Cinepocalypse 2018: Luciferina (2018 - dir. Gonzalo Calzada)
review by Patrick Ripoll
Natalia (Sofia Del Tuffo) is a convent novice, fleeing some dark thing in her past. She has dark visions and sees auras circling the people around her. She has an unclear relationship with a young man there, an unresolved issue with her family, a tortured relationship with her sister. Some of these things will be answered by the end of Luciferina, a new possession horror film from Argentina, but very little will get more clear.

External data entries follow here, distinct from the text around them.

(** The first character of a byte string and what follows it. *)
Definition utf8_next (bs : bytes) : option (N * bytes) :=
  match bs with
  | [] => None
  | b0 :: r =>
      if b0 <? 128 then Some (b0, r)
      else if b0 <? 194 then None
      else if b0 <? 224 then
        match r with
        | b1 :: r => if cont b1 then Some ((b0 - 192) * 64 + (b1 - 128), r) else None
        | _ => None
        end
      else if b0 <? 240 then
        match r with
        | b1 :: b2 :: r =>
            let c := (b0 - 224) * 4096 + (b1 - 128) * 64 + (b2 - 128) in
            if cont b1 && cont b2 && (2048 <=? c) && negb (is_surrogate c) then Some (c, r) else None
        | _ => None
        end
      else if b0 <? 245 then
        match r with
        | b1 :: b2 :: b3 :: r =>
            let c := (b0 - 240) * 262144 + (b1 - 128) * 4096 + (b2 - 128) * 64 + (b3 - 128) in
            if cont b1 && cont b2 && cont b3 && (65536 <=? c) && (c <=? max_code_point)
            then Some (c, r) else None
        | _ => None
        end
      else None
  end.

(** [bs.decode("utf-8")]; every character takes at least one byte. *)
Fixpoint utf8_loop (fuel : nat) (bs : bytes) : res str :=
  match bs, fuel with
  | [], _ => Ok []
  | _, O => Raise RuntimeError
  | _, S fuel =>
      match utf8_next bs with
      | Some (c, r) => s ← utf8_loop fuel r; Ok (c :: s)
      | None => Raise UnicodeError
      end
  end.
Definition utf8_decode (bs : bytes) : res str := utf8_loop (length bs) bs.

(** ** [zlib.crc32] *)

(** One bit, then one byte, of the reflected CRC with polynomial 0xEDB88320. *)
Definition crc_bit (c : N) : N :=
  if N.testbit c 0 then N.lxor (N.shiftr c 1) 3988292384 else N.shiftr c 1.
Definition crc_byte (c b : N) : N := Nat.iter 8 crc_bit (N.lxor c b).
Definition crc32 (start : N) (bs : bytes) : N :=
  N.lxor (foldl crc_byte (N.lxor start 4294967295) bs) 4294967295.

(** ** Laws of positional notation *)

Ltac Zify.zify_post_hook ::= Z.div_mod_to_equations.

Lemma of_digits_snoc b l d : of_digits b (l ++ [d]) = of_digits b l * b + d.
Proof. unfold of_digits. by rewrite foldl_app. Qed.

Lemma length_fixed_digits b w n : length (fixed_digits b w n) = w.
Proof. revert n; induction w as [|w IH]; intros n; [done|]. simpl. rewrite length_app, IH. simpl. lia. Qed.

Lemma fixed_digits_bound b w n : b <> 0 -> Forall (fun d => d < b) (fixed_digits b w n).
Proof.
  intros Hb. revert n; induction w as [|w IH]; intros n; [constructor|]. simpl.
  apply Forall_app. split; [done|]. repeat constructor. by apply N.mod_upper_bound.
Qed.

Lemma pow_succ_div b w n : b <> 0 -> n < b ^ N.of_nat (S w) -> n / b < b ^ N.of_nat w.
Proof. intros Hb Hn. apply N.Div0.div_lt_upper_bound. by rewrite <- N.pow_succ_r', <- Nat2N.inj_succ. Qed.

Lemma of_fixed_digits b w n : b <> 0 -> n < b ^ N.of_nat w -> of_digits b (fixed_digits b w n) = n.
Proof.
  intros Hb. revert n; induction w as [|w IH]; intros n Hn; [simpl in *; unfold of_digits; simpl; lia|].
  simpl fixed_digits. rewrite of_digits_snoc, IH by (by apply pow_succ_div).
  rewrite (N.div_mod n b Hb) at 3. lia.
Qed.

Lemma fixed_digits_cmp b w n m :
  b <> 0 -> n < b ^ N.of_nat w -> m < b ^ N.of_nat w ->
  str_cmp (fixed_digits b w n) (fixed_digits b w m) = N.compare n m.
Proof.
  intros Hb. revert n m; induction w as [|w IH]; intros n m Hn Hm; simpl in *.
  { assert (n = 0) as -> by lia. assert (m = 0) as -> by lia. done. }
  rewrite str_cmp_same_length, IH by (rewrite ?length_fixed_digits; auto using pow_succ_div).
  pose proof (N.div_mod n b Hb) as En. pose proof (N.div_mod m b Hb) as Em.
  pose proof (N.mod_upper_bound n b Hb). pose proof (N.mod_upper_bound m b Hb).
  destruct (N.compare_spec (n / b) (m / b)) as [E|E|E].
  - simpl. destruct (N.compare_spec (n mod b) (m mod b)); symmetry.
    + apply N.compare_eq_iff. congruence.
    + apply N.compare_lt_iff. rewrite E in En. lia.
    + apply N.compare_gt_iff. rewrite E in En. lia.
  - symmetry. apply N.compare_lt_iff. nia.
  - symmetry. apply N.compare_gt_iff. nia.
Qed.

(** Enough fuel gives one result. *)
Lemma digits_loop_fuel b f1 f2 n acc :
  2 <= b -> n < 2 ^ N.of_nat f1 -> n < 2 ^ N.of_nat f2 ->
  digits_loop (S f1) b n acc = digits_loop (S f2) b n acc.
Proof.
  intros Hb. revert f2 n acc; induction f1 as [|f1 IH]; intros f2 n acc H1 H2.
  - simpl in H1. assert (n = 0) as -> by lia. simpl. by destruct (N.ltb_spec 0 b); [|lia].
  - assert (Hdiv : n / b <= n / 2) by (apply N.div_le_compat_l; lia).
    rewrite Nat2N.inj_succ, N.pow_succ_r' in H1.
    destruct f2 as [|f2].
    + simpl in H2. assert (n = 0) as -> by lia. simpl. by destruct (N.ltb_spec 0 b); [|lia].
    + rewrite Nat2N.inj_succ, N.pow_succ_r' in H2. remember (S f1) as g1. remember (S f2) as g2.
      simpl. destruct (n <? b); [done|]. subst. apply IH; lia.
Qed.

Lemma digits_loop_acc f b n acc : digits_loop f b n acc = digits_loop f b n [] ++ acc.
Proof.
  revert n acc; induction f as [|f IH]; intros n acc; [done|]. simpl.
  destruct (n <? b); [done|]. rewrite IH, (IH _ [_]), <- app_assoc. done.
Qed.

Lemma size_nat_bound n : n < 2 ^ N.of_nat (N.size_nat n).
Proof.
  destruct n as [|p]; [simpl; lia|]. simpl.
  pose proof (Pos.size_nat_monotone p p). induction p; simpl Pos.size_nat;
    rewrite ?Nat2N.inj_succ, ?N.pow_succ_r'; simpl in *; try lia.
Qed.

(** The recursion equation of [digits]. *)
Lemma digits_eq b n : 2 <= b ->
  digits b n = if n <? b then [n] else digits b (n / b) ++ [n mod b].
Proof.
  intros Hb. unfold digits at 1. cbn [digits_loop]. destruct (N.ltb_spec n b) as [H|H]; [done|].
  rewrite digits_loop_acc. f_equal. unfold digits.
  assert (Hdiv : n / b <= n / 2) by (apply N.div_le_compat_l; lia).
  pose proof (size_nat_bound n) as Hn. pose proof (size_nat_bound (n / b)) as Hnb.
  destruct (N.size_nat n) as [|g] eqn:Eg; [simpl in Hn; lia|].
  apply digits_loop_fuel; auto. rewrite Nat2N.inj_succ, N.pow_succ_r' in Hn. lia.
Qed.

Lemma digits_ind b (P : N -> Prop) :
  2 <= b -> (forall n, n < b -> P n) -> (forall n, b <= n -> P (n / b) -> P n) -> forall n, P n.
Proof.
  intros Hb H1 H2 n. induction n as [n IH] using (well_founded_induction N.lt_wf_0).
  destruct (N.lt_ge_cases n b); [auto|]. apply H2; [done|]. apply IH.
  apply N.div_lt; lia.
Qed.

Luciferina is disjointed and sloppy by design, in love with the most irritating parts of the 70's Eurocult canon. We follow Natalia from her ominous convent to her childhood home where her mother has committed suicide and her father lays catatonic to a former mission in the jungle, and the film keeps teasing scares without ever actually deciding what kind of movie it wants to be. Spawn of Satan? Haunted house? Satanic panic? Druggy freak-out? Franco, Polanski, Rollin, oh my. It isn't until an hour in, when a shaman-directed Ayahuasca trip unlocks secrets of Natalia and her sister's past that the plot starts in earnest and even that section of the film abandons it's weak Evil Dead rehash soon after it starts.
The erotic-horror climax would be meaningless even if we had an investment in the characters at that point, but we don't and the ostensibly mind-blowing arthouse congress of good and evil is pure posturing. The ending comes as relief. One can imagine a version of this movie that never ends, listlessly gesturing towards the Mondo Macabro catalog forever.